I'm hearing two technical concerns with disabling the Overseer:

(A) For many-replica collections, replica state changes don't scale well to
a single state.json that has the state of all replicas.  SolrCloud has a
solution to _that_ problem today -- PRS.  Salesforce's SolrCloud fork
basically removed the state of replicas, notwithstanding examining live
nodes at runtime, so I don't think Salesforce sees this problem today
either, right?  (not that it matters to the community but I want to ensure
I'm understanding the scope of this problem)

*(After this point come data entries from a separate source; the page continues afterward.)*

(** Lines 99-104: every exception of the write is replaced by a plain
    [Exception]; the confirmation is printed after a write that
    succeeded. *)
Definition save_filtered_controls (data : value) (output_path : string)
  : io unit :=
  λ w, match write_json_file data output_path (w_heap w) (w_files w) with
       | (fs', None) =>
           (World (w_heap w)
              (w_stdout w ++ [Line ("Filtered controls saved to: " ++ output_path)])
              fs',
            Done tt)
       | (fs', Some _) => (World (w_heap w) (w_stdout w) fs', Raise Exception)
       end.

(** The [for control in controls] loop of lines 119-127. *)
Fixpoint summary_loop (controls : list value) : io unit :=
  match controls with
  | [] => io_ret tt
  | control :: rest =>
      control_id <- lift (read (py_get control "controlId" (VStr "Unknown"))) ;;
      title <- lift (read (py_get control "title" (VStr "No title"))) ;;
      family <- lift (read (py_get control "family" (VStr "Unknown family"))) ;;
      id_text <- lift (read (py_format render control_id)) ;;
      say ("ID: " ++ id_text) ;;;
      family_text <- lift (read (py_format render family)) ;;
      say ("Family: " ++ family_text) ;;;
      title_text <- lift (read (py_format render title)) ;;
      say ("Title: " ++ title_text) ;;;
      say (dashes 80) ;;;
      summary_loop rest
  end.

(** Lines 114-127. *)
Definition print_control_summary (data : value) : io unit :=
  catalog <- lift (py_get_new data "catalog" (ODict ∅)) ;;
  controls <- lift (py_get_new catalog "securityControls" (OList [])) ;;
  n <- lift (read (py_len controls)) ;;
  say (newline ++ "Extracted " ++ py_str_nat n ++ " controls:") ;;;
  say (dashes 80) ;;;
  items <- lift (read (py_iter controls)) ;;
  summary_loop items.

(B) For many-replica collections, creation/deletion/moving of many replicas
at once doesn't scale well.  The example given was deleting a collection
but I'm skeptical that's a good example, since my reading of its code is
that it deletes replicas in sequence, not parallel.  But let's imagine it
did or lets imagine many-replica collection creation.  PRS doesn't address
this, as it only separates the replica's state enum, not the replica's very
existence or location.  Near term proposed solution: The "Cmd"
implementations generally use a ShardHandler and its concurrency could be
capped to something reasonable.  And for other cluster replica rebalancing
-- it would likewise need to be throttled to do a manageable number at
once; can't move all replicas at once (for big collections, anyway).  Users
have solutions for this; not within SolrCloud's OOTB code.

I don't mean to push against a redesign of cluster state, but that's not in
the short term.  I think there are reasonable short term solutions.